The most useful debugging habit is to inspect one batch before training:

```python
images, labels = next(iter(train_loader))

print(images.shape)
print(images.dtype)
print(images.min().item(), images.max().item())
print(labels.shape)
print(labels[:10])
```

This confirms that the data has the expected shape, type, scale, and labels.

### Minimal End-to-End Example

The following example puts the pieces together.

```python
import torch
import torch.nn as nn
from torch.utils.data import DataLoader
from torchvision import datasets, transforms, models

device = "cuda" if torch.cuda.is_available() else "cpu"

train_transform = transforms.Compose([
    transforms.RandomResizedCrop(224),
    transforms.RandomHorizontalFlip(),
    transforms.ToTensor(),
    transforms.Normalize(
        mean=[0.485, 0.456, 0.406],
        std=[0.229, 0.224, 0.225],
    ),
])

val_transform = transforms.Compose([
    transforms.Resize(256),
    transforms.CenterCrop(224),
    transforms.ToTensor(),
    transforms.Normalize(
        mean=[0.485, 0.456, 0.406],
        std=[0.229, 0.224, 0.225],
    ),
])

train_set = datasets.ImageFolder("dataset/train", transform=train_transform)
val_set = datasets.ImageFolder("dataset/val", transform=val_transform)

train_loader = DataLoader(
    train_set,
    batch_size=64,
    shuffle=True,
    num_workers=4,
    pin_memory=True,
)

val_loader = DataLoader(
    val_set,
    batch_size=64,
    shuffle=False,
    num_workers=4,
    pin_memory=True,
)

num_classes = len(train_set.classes)

model = models.resnet18(weights=None)
model.fc = nn.Linear(model.fc.in_features, num_classes)
model = model.to(device)

loss_fn = nn.CrossEntropyLoss()

optimizer = torch.optim.AdamW(
    model.parameters(),
    lr=3e-4,
    weight_decay=1e-4,
)

train_classifier(
    model=model,
    train_loader=train_loader,
    val_loader=val_loader,
    optimizer=optimizer,
    loss_fn=loss_fn,
    device=device,
    epochs=20,
    checkpoint_path="classifier.pt",
)
```

This is a complete supervised classification pipeline. It loads images, prepares batches, defines a model, trains with cross-entropy, evaluates on validation data, and saves the best checkpoint.

### Design Principles

A robust classification pipeline follows a few rules.

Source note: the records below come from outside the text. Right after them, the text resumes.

(* ===== verification/Command.v ===== *)
(** * The command parser of the shell ([kernel/src/shell/command/mod.rs])

    Tokens, the lookup in the command tree, options, flags and positional
    arguments, and the execution of a line.  A node's handler is a value of a
    type [A] that the tree is built over: which function is called. *)

From Stdlib Require Import Ascii.
From S2P Require Import Prelude RustStr.

(** ** Data *)

Record OptionDef : Type := mkOption {
  opt_name : string;
  opt_short : option string;
  opt_long : option string;
  opt_description : string;
  opt_required : bool;
}.

Record FlagDef : Type := mkFlag {
  flag_name : string;
  flag_short : option string;
  flag_long : option string;
  flag_description : string;
}.

(** The map of subcommands is an association list, sorted by its keys. *)
Inductive CommandNode (A : Type) : Type := mkNode {
  handler : option A;
  subcommands : list (string * CommandNode A);
  description : string;
  usage : option string;
  node_options : list OptionDef;
  node_flags : list FlagDef;
}.
Arguments mkNode {A}.
Arguments handler {A}.
Arguments subcommands {A}.
Arguments description {A}.
Arguments usage {A}.
Arguments node_options {A}.
Arguments node_flags {A}.

Record ParsedCommand : Type := mkParsed {
  command_path : list string;
  options : gmap string string;
  flags : gmap string bool;
  positional_args : list string;
}.

Inductive ParseError : Type :=
| UnknownCommand (cmd : string)
| UnknownOption (opt : string)
| MissingValue (opt : string)
| MissingRequiredOption (opt : string)
| NoHandler (cmd : string).

(** [BTreeMap] of names as a sorted association list: lookup and insertion. *)
Fixpoint assoc_get {B} (k : string) (l : list (string * B)) : option B :=
  match l with
  | [] => None
  | (k', b) :: l => if bool_decide (k = k') then Some b else assoc_get k l
  end.

Fixpoint assoc_insert {B} (k : string) (b : B) (l : list (string * B)) : list (string * B) :=
  match l with
  | [] => [(k, b)]
  | (k', b') :: l' =>
      match String.compare k k' with
      | Eq => (k, b) :: l'
      | Lt => (k, b) :: l
      | Gt => (k', b') :: assoc_insert k b l'
      end
  end.

(** ** Builders *)
Section builders.
Context {A : Type}.

Definition node_new (desc : string) : CommandNode A := mkNode None [] desc None [] [].

Definition with_handler (h : A) (n : CommandNode A) : CommandNode A :=
  mkNode (Some h) (subcommands n) (description n) (usage n) (node_options n) (node_flags n).

Definition with_usage (u : string) (n : CommandNode A) : CommandNode A :=
  mkNode (handler n) (subcommands n) (description n) (Some u) (node_options n) (node_flags n).

Definition with_option (o : OptionDef) (n : CommandNode A) : CommandNode A :=
  mkNode (handler n) (subcommands n) (description n) (usage n) (node_options n ++ [o])
    (node_flags n).

Definition with_flag (f : FlagDef) (n : CommandNode A) : CommandNode A :=
  mkNode (handler n) (subcommands n) (description n) (usage n) (node_options n)
    (node_flags n ++ [f]).

Definition add_subcommand (name : string) (sub : CommandNode A) (n : CommandNode A)
  : CommandNode A :=
  mkNode (handler n) (assoc_insert name sub (subcommands n)) (description n) (usage n)
    (node_options n) (node_flags n).
End builders.

Definition option_new (name desc : string) : OptionDef := mkOption name None None desc false.
Definition option_short (c : string) (o : OptionDef) : OptionDef :=
  mkOption (opt_name o) (Some c) (opt_long o) (opt_description o) (opt_required o).
Definition option_long (l : string) (o : OptionDef) : OptionDef :=
  mkOption (opt_name o) (opt_short o) (Some l) (opt_description o) (opt_required o).
Definition option_require (o : OptionDef) : OptionDef :=
  mkOption (opt_name o) (opt_short o) (opt_long o) (opt_description o) true.

Definition flag_new (name desc : string) : FlagDef := mkFlag name None None desc.
Definition flag_with_short (c : string) (f : FlagDef) : FlagDef :=
  mkFlag (flag_name f) (Some c) (flag_long f) (flag_description f).
Definition flag_with_long (l : string) (f : FlagDef) : FlagDef :=
  mkFlag (flag_name f) (flag_short f) (Some l) (flag_description f).

(** ** Tokens *)

Definition backslash : string := of_bytes [92].
Definition dquote : string := of_bytes [34].

Record tok_state : Type := mkTok {
  toks : list string;
  current_token : string;
  in_quotes : bool;
  escape_next : bool;
}.

Definition tok_char (ts : tok_state) (ch : string) : tok_state :=
  if escape_next ts then
    mkTok (toks ts) (current_token ts +:+ ch) (in_quotes ts) false
  else if bool_decide (ch = backslash) then
    mkTok (toks ts) (current_token ts) (in_quotes ts) true
  else if bool_decide (ch = dquote) then
    mkTok (toks ts) (current_token ts) (negb (in_quotes ts)) false
  else if is_whitespace ch && negb (in_quotes ts) then
    if negb (str_is_empty (current_token ts)) then
      mkTok (toks ts ++ [current_token ts]) "" (in_quotes ts) false
    else ts
  else mkTok (toks ts) (current_token ts +:+ ch) (in_quotes ts) false.

Definition tokenize (input : string) : list string :=
  let ts := fold_left tok_char (chars input) (mkTok [] "" false false) in
  if negb (str_is_empty (current_token ts)) then toks ts ++ [current_token ts] else toks ts.

(** ** Options and flags of a node *)
Section parser.
Context {A : Type}.
Implicit Types n : CommandNode A.

Definition is_option (name : string) n : bool :=
  existsb (λ o, bool_decide (opt_long o = Some name) || bool_decide (opt_name o = name))
    (node_options n).

Definition is_flag (name : string) n : bool :=
  existsb (λ f, bool_decide (flag_long f = Some name) || bool_decide (flag_name f = name))
    (node_flags n).

Definition is_short_option (ch : string) n : bool :=
  existsb (λ o, bool_decide (opt_short o = Some ch)) (node_options n).

Definition is_short_flag (ch : string) n : bool :=
  existsb (λ f, bool_decide (flag_short f = Some ch)) (node_flags n).

Definition get_option_name_by_short (ch : string) n : option string :=
  opt_name <$> List.find (λ o, bool_decide (opt_short o = Some ch)) (node_options n).

Definition get_flag_name_by_short (ch : string) n : option string :=
  flag_name <$> List.find (λ f, bool_decide (flag_short f = Some ch)) (node_flags n).

Fixpoint find_sub n (path toks : list string) : list string * CommandNode A * list string :=
  match toks with
  | [] => (path, n, [])
  | t :: rest =>
      match assoc_get t (subcommands n) with
      | Some sub => find_sub sub (path ++ [t]) rest
      | None => (path, n, toks)
      end
  end.

Definition find_command (tree : list (string * CommandNode A)) (toks : list string)
  : outcome ParseError (list string * CommandNode A * list string) :=
  match toks with
  | [] => Panic
  | t :: rest =>
      n ← ok_or (assoc_get t tree) (UnknownCommand t);
      Ok (find_sub n [t] rest)
  end.

(** The loop over the characters of a group of short options: [more] is the rest
    of the tokens after the group; the result says whether the next token was
    taken as a value. *)
Definition opts : Type := gmap string string * gmap string bool * list string.

Fixpoint short_group n (chs : list string) (more : list string) (o : opts)
  : outcome ParseError (opts * list string) :=
  match chs with
  | [] => Ok (o, more)
  | ch :: chs =>
      if is_short_flag ch n then
        name ← unwrap (get_flag_name_by_short ch n);
        short_group n chs more (o.1.1, <[name := true]> o.1.2, o.2)
      else if is_short_option ch n then
        name ← unwrap (get_option_name_by_short ch n);
        match chs, more with
        | [], v :: more => Ok ((<[name := v]> o.1.1, o.1.2, o.2), more)
        | _, _ => Err (MissingValue ("-" +:+ ch))
        end
      else Err (UnknownOption ("-" +:+ ch))
  end.

(** [tokens] shrinks in every round; the fuel is their number. *)
Fixpoint parse_args_loop (fuel : nat) n (tokens : list string) (o : opts)
  : outcome ParseError opts :=
  match fuel, tokens with
  | _, [] => Ok o
  | O, _ => Panic
  | S fuel, token :: more =>
      match strip_prefix "--" token with
      | Some name =>
          match split_at_char "="%char name with
          | Some (opt, value) =>
              value ← slice_from 1 value;
              if is_option opt n then
                parse_args_loop fuel n more (<[opt := value]> o.1.1, o.1.2, o.2)
              else Err (UnknownOption ("--" +:+ opt))
          | None =>
              if is_flag name n then
                parse_args_loop fuel n more (o.1.1, <[name := true]> o.1.2, o.2)
              else if is_option name n then
                match more with
                | [] => Err (MissingValue ("--" +:+ name))
                | v :: more => parse_args_loop fuel n more (<[name := v]> o.1.1, o.1.2, o.2)
                end
              else Err (UnknownOption ("--" +:+ name))
          end
      | None =>
          if starts_with "-" token && bool_decide (1 < String.length token)%nat then
            rest ← slice_from 1 token;
            '(o, more) ← short_group n (chars rest) more o;
            parse_args_loop fuel n more o
          else parse_args_loop fuel n more (o.1, o.2 ++ [token])
      end
  end.

Definition parse_args (tokens : list string) n : outcome ParseError opts :=
  parse_args_loop (length tokens) n tokens (∅, ∅, []).

Fixpoint validate_required (l : list OptionDef) (m : gmap string string)
  : outcome ParseError () :=
  match l with
  | [] => Ok ()
  | o :: l =>
      if opt_required o && negb (bool_decide (is_Some (m !! opt_name o)))
      then Err (MissingRequiredOption (opt_name o)) else validate_required l m
  end.

Definition validate_required_options n (m : gmap string string) : outcome ParseError () :=
  validate_required (node_options n) m.

Definition parse (tree : list (string * CommandNode A)) (input : string)
  : outcome ParseError ParsedCommand :=
  let tokens := tokenize input in
  if is_empty tokens then Err (UnknownCommand "empty command") else
  '(path, node, remaining) ← find_command tree tokens;
  '(os, fs, args) ← parse_args remaining node;
  validate_required_options node os;;
  Ok (mkParsed path os fs args).

(** [execute_command] up to the call of the handler: the handler and what it is
    given. *)
Fixpoint walk n (path : list string) : outcome ParseError (CommandNode A) :=
  match path with
  | [] => Ok n
  | cmd :: path => sub ← unwrap (assoc_get cmd (subcommands n)); walk sub path
  end.

Definition execute_command (tree : list (string * CommandNode A)) (input : string)
  : outcome ParseError (A * ParsedCommand) :=
  parsed ← parse tree input;
  match command_path parsed with
  | [] => Panic
  | c :: path =>
      n ← unwrap (assoc_get c tree);
      n ← walk n path;
      match handler n with
      | Some h => Ok (h, parsed)
      | None => Err (NoHandler (str_join " " (command_path parsed)))
      end
  end.

(** ** Help and built-in commands *)

(** What is printed: a line of text, or an error in its [Debug] form. *)
Inductive printed : Type :=
| Line (text : string)
| Raw (text : string)
| ErrorDebug (e : ParseError).

(** [format!("{:<w$}", s)] pads with spaces to [w] characters. *)
Fixpoint spaces (n : nat) : string := match n with O => "" | S n => " " +:+ spaces n end.
Definition pad_right (w : nat) (s : string) : string := s +:+ spaces (w - length (chars s)).

Definition newline : string := of_bytes [10].
Definition esc : string := of_bytes [27].

(** The text [-s, --long] of an option or a flag, or its name. *)
Definition switch_str (short long : option string) (name : string) : string :=
  let a := match short with Some c => "-" +:+ c | None => "" end in
  let b := match long with
           | Some l => a +:+ (if negb (str_is_empty a) then ", " else "") +:+ "--" +:+ l
           | None => a
           end in
  if str_is_empty b then name else b.

Definition option_line (o : OptionDef) : printed :=
  Line ("  " +:+ pad_right 20 (switch_str (opt_short o) (opt_long o) (opt_name o)) +:+ " " +:+
        opt_description o +:+ (if opt_required o then " (required)" else "")).

Definition flag_line (f : FlagDef) : printed :=
  Line ("  " +:+ pad_right 20 (switch_str (flag_short f) (flag_long f) (flag_name f)) +:+ " " +:+
        flag_description f).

Keep training transforms and validation transforms separate. Use randomness during training, but keep validation deterministic.

Store and reuse the class-index mapping. A trained model only outputs integer class indices. The mapping gives those indices semantic meaning.

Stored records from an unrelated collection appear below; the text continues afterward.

Definition vm_delete (cmd : ParsedCommand) : M () :=
  match positional_args cmd with
  | [] => println "Error: No VM specified";; println "Usage: vm delete [OPTIONS] <VM_ID>"
  | vm_name :: _ =>
      match parse_usize vm_name with
      | Some id =>
          vm_status ← status_of id;
          match vm_status with
          | None => println ("✗ " +:+ vm_tag id +:+ " not found")
          | Some status =>
              go ← delete_allowed id status (flag_set cmd "force");
              if (go : bool) then delete_vm_by_id id (flag_set cmd "keep-data") else mret ()
          end
      | None => println ("Error: Invalid VM ID: " +:+ vm_name)
      end
  end.

(** ** [vm list] *)

Definition vcpu_state_text (x : VCpuState) : string :=
  match x with
  | VFree => "Free" | VRunning => "Run" | VBlocked => "Blk"
  | VInvalid => "Inv" | VCreated => "Cre" | VReady => "Rdy"
  end.

Definition count_states (l : list VCpu) : list (string * Z) :=
  fold_left (λ m c,
    let k := vcpu_state_text (vcpu_state c) in
    assoc_insert k (default 0 (assoc_get k m) + 1) m) l [].

Definition dashes (n : nat) : string := str_concat (replicate n "-").

Definition json_vm (last : bool) (l : Z) : M () :=
  v ← deref l;
  mem ← lift (total_memory v);
  println "    {";;
  println ("      " +:+ quoted "id" +:+ ": " +:+ pretty (vm_id v) +:+ ",");;
  println ("      " +:+ quoted "name" +:+ ": " +:+ quoted (vm_name v) +:+ ",");;
  println ("      " +:+ quoted "state" +:+ ": " +:+ quoted (status_as_str (vm_status v)) +:+ ",");;
  println ("      " +:+ quoted "vcpu" +:+ ": " +:+ pretty (vcpu_num v) +:+ ",");;
  println ("      " +:+ quoted "memory" +:+ ": " +:+ quoted (format_memory_size mem));;
  println (if last then "    }" else "    },").

Fixpoint json_vms (l : list Z) : M () :=
  match l with
  | [] => mret ()
  | x :: l => json_vm (is_empty l) x;; json_vms l
  end.

Definition table_row (a b c d e f : string) : string :=
  pad_right 6 a +:+ " " +:+ pad_right 15 b +:+ " " +:+ pad_right 12 c +:+ " " +:+
  pad_right 15 d +:+ " " +:+ pad_right 10 e +:+ " " +:+ pad_right 20 f.

Definition table_vm (l : Z) : M () :=
  v ← deref l;
  mem ← lift (total_memory v);
  let ids := str_join "," ((λ c, pretty (vcpu_id c)) <$> vcpu_list v) in
  let summary :=
    str_join "," ((λ p, p.1 +:+ ":" +:+ pretty p.2) <$> count_states (vcpu_list v)) in
  println (table_row (pretty (vm_id v)) (vm_name v) (status_as_str (vm_status v)) ids
             (format_memory_size mem) summary).

Definition vm_list (cmd : ParsedCommand) : M () :=
  let format := default "table" (options cmd !! "format") in
  display_vms ← get_vm_list;
  if is_empty display_vms then println "No virtual machines found." else
  if bool_decide (format = "json") then
    println "{";; println ("  " +:+ quoted "vms" +:+ ": [");;
    json_vms display_vms;;
    println "  ]";; println "}"
  else
    println (table_row "VM ID" "NAME" "STATUS" "VCPU" "MEMORY" "VCPU STATE");;
    println (str_join " " (dashes <$> [6; 15; 12; 15; 10; 20]%nat));;
    for_each display_vms table_vm.
End commands.

(** ** Behaviour of the commands *)
Section behaviour.
Context {F G : Type} `{!PagingHandler F} `{!GuestVM G} `{!HyperCallCodes}.
Context `{!AxVm} `{!OverflowChecks} `{!TargetArch} `{!StatusText}.
Context `{!Scheduler (vmm_state (hvc_state F G))}.

Abbreviation state := (vmm_state (hvc_state F G)).
Implicit Types (s : state) (o : list string).

(** [s] with another output: what a command that is refused leaves. *)
Definition with_out o s : state := upd_out (λ _, o) s.

(** Looking a listed VM up. *)
Lemma with_vm_bind {A} s id l v (f : Z → st state blocked A) (k : option A → st state blocked ()) :
  vms s !! id = Some l → heap s !! l = Some v →
  (with_vm id f ≫= k) s = (f l ≫= λ x, k (Some x)) s.
Proof.
  intros Hl Hv. unfold with_vm, get_vm_by_id. st_run. rewrite Hl.
  by destruct (f l s) as [[?|?|] ?].
Qed.

Lemma stop_vm_by_id_ok s id force l v st :
  vms s !! id = Some l → heap s !! l = Some v → can_stop_vm (vm_status v) force = Ok () →
  shutdown v = (Ok (), st) →
  ∃ o, stop_vm_by_id id force s
       = (Ok (), with_out o (upd_heap <[l := set_vm_status st v]> s)).
Proof.
  intros Hl Hv Hc Hs. unfold stop_vm_by_id. rewrite (with_vm_bind _ _ _ _ _ _ Hl Hv).
  unfold stop_vm, deref. st_run. rewrite Hv. cbn [unwrap]. rewrite Hc.
  unfold vm_shutdown, deref, store, stop_message, println. st_run.
  destruct (vm_status v), force; cbn; rewrite ?Hv; cbn; rewrite ?Hs; cbn; eexists; reflexivity.
Qed.

(** A command that its check refuses prints something and changes nothing else. *)
Lemma start_refused s id l v e :
  vms s !! id = Some l → heap s !! l = Some v → can_start_vm (vm_status v) = Err e →
  ∃ o, start_vm_by_id id s = (Ok (), with_out o s).
Proof.
  intros Hl Hv Hc. unfold start_vm_by_id. rewrite (with_vm_bind _ _ _ _ _ _ Hl Hv).
  unfold start_single_vm, deref, println. st_run. rewrite Hv. cbn [unwrap]. rewrite Hc.
  eexists. destruct s. reflexivity.
Qed.

Lemma stop_refused s id force l v e :
  vms s !! id = Some l → heap s !! l = Some v → can_stop_vm (vm_status v) force = Err e →
  ∃ o, stop_vm_by_id id force s = (Ok (), with_out o s).
Proof.
  intros Hl Hv Hc. unfold stop_vm_by_id. rewrite (with_vm_bind _ _ _ _ _ _ Hl Hv).
  unfold stop_vm, deref, println. st_run. rewrite Hv. cbn [unwrap]. rewrite Hc.
  eexists. destruct s. reflexivity.
Qed.

Lemma suspend_refused s id l v e :
  vms s !! id = Some l → heap s !! l = Some v → can_suspend_vm (vm_status v) = Err e →
  ∃ o, suspend_vm_by_id id s = (Ok (), with_out o s).
Proof.
  intros Hl Hv Hc. unfold suspend_vm_by_id, println. unfold mbind at 1, st_bind at 1, modify at 1.
  rewrite (with_vm_bind (upd_out _ s) _ _ _ _ _ Hl Hv).
  unfold suspend_vm, deref. st_run. cbn [heap upd_out]. rewrite Hv. cbn [unwrap]. rewrite Hc.
  eexists. destruct s. reflexivity.
Qed.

Inspect tensor shapes at every boundary. The most common expected image batch shape in PyTorch is `[B, C, H, W]`.

Use logits for training. Apply softmax only when probabilities are needed for reporting or inference.

Evaluate on held-out data. Training metrics measure optimization progress. Validation metrics measure generalization.

Save checkpoints with model state, optimizer state, epoch number, and validation metric. A checkpoint should allow training to resume and allow the best model to be recovered.

A classification pipeline is a controlled experiment. The code should make the data, transforms, model, objective, optimizer, and evaluation protocol visible. This is what makes the result interpretable and reproducible.